== Task goal ==
Lines in the listing below that contain the string "constructor" are to be found and copied.

== Supplied data ==
——
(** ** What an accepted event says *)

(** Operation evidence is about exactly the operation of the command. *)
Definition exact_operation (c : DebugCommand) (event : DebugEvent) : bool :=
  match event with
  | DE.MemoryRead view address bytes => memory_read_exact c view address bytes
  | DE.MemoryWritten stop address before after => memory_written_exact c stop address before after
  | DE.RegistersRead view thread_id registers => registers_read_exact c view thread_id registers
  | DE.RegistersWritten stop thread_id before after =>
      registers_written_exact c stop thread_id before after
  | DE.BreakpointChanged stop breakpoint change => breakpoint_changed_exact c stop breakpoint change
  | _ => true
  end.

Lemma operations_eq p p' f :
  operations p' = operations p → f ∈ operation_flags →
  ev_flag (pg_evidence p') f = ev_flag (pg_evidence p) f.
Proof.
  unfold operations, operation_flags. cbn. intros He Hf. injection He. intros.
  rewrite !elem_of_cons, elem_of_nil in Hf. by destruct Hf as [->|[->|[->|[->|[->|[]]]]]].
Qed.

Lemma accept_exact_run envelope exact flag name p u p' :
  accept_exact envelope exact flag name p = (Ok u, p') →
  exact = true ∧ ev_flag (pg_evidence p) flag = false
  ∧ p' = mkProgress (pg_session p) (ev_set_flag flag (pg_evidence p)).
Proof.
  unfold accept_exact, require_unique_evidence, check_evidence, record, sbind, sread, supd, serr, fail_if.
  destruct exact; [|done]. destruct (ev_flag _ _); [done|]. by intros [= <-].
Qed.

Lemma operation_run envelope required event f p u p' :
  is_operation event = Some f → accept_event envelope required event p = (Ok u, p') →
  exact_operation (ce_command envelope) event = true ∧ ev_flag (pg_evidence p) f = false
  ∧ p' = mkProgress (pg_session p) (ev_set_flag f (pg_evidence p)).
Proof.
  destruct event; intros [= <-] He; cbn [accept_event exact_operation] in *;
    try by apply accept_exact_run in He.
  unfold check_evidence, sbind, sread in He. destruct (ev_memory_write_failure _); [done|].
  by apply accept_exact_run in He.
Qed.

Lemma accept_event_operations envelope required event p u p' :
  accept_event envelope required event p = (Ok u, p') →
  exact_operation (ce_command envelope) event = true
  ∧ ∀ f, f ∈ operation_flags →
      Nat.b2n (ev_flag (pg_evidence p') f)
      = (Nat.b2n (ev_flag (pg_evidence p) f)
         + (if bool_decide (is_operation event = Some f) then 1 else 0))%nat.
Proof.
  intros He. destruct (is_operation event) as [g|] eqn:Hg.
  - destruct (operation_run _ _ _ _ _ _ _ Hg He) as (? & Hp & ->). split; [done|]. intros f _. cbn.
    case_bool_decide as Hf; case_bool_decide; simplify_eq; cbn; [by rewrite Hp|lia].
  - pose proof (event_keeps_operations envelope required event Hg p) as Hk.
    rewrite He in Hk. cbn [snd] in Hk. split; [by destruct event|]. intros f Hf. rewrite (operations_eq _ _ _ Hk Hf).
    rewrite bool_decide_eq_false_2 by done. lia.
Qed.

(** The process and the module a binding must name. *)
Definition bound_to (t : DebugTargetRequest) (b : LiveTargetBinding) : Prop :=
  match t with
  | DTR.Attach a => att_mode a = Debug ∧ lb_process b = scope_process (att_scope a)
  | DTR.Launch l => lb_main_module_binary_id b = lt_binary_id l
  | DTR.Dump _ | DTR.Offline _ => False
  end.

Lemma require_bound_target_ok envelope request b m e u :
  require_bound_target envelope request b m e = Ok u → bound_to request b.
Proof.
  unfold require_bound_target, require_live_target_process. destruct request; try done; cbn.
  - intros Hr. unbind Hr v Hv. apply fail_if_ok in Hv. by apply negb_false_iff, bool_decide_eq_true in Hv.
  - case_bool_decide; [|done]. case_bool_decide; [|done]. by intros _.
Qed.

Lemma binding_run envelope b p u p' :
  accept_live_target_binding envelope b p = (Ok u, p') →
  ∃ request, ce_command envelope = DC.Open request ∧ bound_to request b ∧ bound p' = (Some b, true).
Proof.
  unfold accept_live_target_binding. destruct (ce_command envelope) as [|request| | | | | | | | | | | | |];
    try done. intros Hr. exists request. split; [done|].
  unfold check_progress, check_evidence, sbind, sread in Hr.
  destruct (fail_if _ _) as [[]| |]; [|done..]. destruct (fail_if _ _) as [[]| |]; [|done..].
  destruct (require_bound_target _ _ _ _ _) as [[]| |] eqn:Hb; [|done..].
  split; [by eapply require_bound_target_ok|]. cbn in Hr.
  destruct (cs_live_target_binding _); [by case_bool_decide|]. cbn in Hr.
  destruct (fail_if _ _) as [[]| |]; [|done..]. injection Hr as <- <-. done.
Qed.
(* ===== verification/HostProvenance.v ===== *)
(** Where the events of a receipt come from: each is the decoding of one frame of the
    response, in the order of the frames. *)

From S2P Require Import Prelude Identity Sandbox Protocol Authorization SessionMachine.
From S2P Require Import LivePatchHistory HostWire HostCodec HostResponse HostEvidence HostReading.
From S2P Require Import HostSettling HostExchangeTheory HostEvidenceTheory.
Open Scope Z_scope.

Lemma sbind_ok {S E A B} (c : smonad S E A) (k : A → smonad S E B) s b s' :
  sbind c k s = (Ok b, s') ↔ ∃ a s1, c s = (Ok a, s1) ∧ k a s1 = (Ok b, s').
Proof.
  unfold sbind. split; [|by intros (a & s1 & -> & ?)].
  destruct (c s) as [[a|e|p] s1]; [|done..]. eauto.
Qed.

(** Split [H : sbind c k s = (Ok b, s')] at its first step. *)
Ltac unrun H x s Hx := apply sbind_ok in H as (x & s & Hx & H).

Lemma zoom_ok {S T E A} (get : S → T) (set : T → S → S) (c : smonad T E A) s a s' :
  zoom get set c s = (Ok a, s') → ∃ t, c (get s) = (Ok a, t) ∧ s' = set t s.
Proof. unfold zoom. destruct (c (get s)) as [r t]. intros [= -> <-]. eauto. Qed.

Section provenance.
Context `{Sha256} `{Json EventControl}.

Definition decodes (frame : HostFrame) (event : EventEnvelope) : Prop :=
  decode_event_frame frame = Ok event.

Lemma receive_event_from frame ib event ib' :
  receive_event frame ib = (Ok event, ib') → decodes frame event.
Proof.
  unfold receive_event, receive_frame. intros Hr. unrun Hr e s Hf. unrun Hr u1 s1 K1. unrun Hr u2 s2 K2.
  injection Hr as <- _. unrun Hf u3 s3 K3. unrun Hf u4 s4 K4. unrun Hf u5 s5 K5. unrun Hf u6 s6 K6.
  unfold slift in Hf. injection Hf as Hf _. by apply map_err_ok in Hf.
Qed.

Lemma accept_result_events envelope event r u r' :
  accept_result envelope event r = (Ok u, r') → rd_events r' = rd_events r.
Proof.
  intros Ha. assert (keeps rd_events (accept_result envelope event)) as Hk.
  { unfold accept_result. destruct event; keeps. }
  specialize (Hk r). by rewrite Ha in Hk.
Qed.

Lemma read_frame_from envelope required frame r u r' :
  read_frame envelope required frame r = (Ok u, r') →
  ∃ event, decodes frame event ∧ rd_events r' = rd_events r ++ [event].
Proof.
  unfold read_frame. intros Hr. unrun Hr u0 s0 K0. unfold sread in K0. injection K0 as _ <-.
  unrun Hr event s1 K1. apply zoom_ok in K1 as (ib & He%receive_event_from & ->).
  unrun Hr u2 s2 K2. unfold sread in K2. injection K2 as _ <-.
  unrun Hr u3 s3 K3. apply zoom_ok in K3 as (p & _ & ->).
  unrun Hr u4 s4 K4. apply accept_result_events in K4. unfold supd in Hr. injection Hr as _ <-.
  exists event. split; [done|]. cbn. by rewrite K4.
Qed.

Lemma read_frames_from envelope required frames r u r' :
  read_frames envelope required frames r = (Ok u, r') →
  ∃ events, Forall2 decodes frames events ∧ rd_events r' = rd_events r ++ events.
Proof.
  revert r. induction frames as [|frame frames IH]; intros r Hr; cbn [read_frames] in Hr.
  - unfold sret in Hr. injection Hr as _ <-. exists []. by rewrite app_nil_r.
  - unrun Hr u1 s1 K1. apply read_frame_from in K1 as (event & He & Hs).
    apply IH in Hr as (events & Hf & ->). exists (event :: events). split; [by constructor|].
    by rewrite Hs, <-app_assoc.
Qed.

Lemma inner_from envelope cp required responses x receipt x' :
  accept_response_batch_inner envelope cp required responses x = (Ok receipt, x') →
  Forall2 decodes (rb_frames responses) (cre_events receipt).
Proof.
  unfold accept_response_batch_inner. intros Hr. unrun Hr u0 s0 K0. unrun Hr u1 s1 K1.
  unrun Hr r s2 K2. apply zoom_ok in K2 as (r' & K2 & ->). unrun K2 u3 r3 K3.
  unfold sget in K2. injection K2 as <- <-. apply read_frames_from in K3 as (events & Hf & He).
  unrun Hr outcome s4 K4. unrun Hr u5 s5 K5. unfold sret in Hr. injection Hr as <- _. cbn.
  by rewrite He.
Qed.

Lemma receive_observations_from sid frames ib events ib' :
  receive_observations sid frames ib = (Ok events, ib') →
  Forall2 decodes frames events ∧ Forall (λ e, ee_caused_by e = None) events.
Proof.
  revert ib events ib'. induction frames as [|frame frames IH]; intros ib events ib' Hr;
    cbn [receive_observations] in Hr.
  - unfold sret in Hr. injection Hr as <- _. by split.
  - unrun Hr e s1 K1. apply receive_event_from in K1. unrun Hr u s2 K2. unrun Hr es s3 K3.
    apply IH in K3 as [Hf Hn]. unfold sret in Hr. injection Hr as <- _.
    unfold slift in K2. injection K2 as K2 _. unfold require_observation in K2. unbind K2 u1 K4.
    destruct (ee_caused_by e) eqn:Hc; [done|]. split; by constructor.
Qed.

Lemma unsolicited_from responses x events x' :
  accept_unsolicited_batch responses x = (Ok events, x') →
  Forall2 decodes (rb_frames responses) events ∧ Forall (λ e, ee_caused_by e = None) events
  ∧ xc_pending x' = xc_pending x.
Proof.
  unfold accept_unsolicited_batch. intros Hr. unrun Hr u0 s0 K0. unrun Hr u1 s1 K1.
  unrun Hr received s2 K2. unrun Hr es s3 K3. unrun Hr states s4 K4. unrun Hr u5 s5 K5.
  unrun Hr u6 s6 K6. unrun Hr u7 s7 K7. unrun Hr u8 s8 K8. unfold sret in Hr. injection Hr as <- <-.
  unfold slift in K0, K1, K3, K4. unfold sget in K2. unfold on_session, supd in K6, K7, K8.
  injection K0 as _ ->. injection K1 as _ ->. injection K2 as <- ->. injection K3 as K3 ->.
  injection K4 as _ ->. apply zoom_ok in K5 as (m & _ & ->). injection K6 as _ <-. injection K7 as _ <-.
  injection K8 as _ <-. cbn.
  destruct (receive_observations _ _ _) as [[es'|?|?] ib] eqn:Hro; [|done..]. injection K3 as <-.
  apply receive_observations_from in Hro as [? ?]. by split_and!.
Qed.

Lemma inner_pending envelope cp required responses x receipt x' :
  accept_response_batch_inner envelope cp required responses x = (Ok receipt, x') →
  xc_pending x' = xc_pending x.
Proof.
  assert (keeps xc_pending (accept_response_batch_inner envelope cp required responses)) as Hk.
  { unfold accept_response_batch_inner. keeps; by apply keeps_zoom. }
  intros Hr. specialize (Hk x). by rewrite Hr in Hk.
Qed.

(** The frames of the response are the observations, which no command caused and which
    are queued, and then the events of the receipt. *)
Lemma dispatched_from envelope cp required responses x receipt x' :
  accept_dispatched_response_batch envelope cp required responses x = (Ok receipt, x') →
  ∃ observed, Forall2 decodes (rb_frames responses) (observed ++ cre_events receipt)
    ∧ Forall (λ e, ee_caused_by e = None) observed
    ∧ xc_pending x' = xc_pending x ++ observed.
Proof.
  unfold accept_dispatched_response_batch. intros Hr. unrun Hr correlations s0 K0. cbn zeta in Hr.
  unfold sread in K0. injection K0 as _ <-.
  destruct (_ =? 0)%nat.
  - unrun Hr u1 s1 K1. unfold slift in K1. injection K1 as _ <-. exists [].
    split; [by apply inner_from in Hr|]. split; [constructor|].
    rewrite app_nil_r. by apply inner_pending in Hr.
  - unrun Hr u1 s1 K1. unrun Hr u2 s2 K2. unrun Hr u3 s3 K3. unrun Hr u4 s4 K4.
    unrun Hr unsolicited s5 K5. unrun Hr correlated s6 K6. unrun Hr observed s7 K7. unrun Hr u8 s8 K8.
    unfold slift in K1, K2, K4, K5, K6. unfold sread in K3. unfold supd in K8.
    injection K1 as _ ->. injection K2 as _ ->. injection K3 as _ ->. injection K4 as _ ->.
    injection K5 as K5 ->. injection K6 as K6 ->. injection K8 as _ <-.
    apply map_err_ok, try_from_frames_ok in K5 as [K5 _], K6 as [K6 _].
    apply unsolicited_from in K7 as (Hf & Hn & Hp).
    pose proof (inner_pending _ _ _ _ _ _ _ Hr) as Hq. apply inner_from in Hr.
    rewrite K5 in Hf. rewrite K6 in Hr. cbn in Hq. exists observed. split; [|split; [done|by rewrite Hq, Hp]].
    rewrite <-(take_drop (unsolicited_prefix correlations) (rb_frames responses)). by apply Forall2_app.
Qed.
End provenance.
——
== Your response ==
    apply IH in Hr as (events & Hf & ->). exists (event :: events). split; [by constructor|].
    destruct (ee_caused_by e) eqn:Hc; [done|]. split; by constructor.
    split; [by apply inner_from in Hr|]. split; [constructor|].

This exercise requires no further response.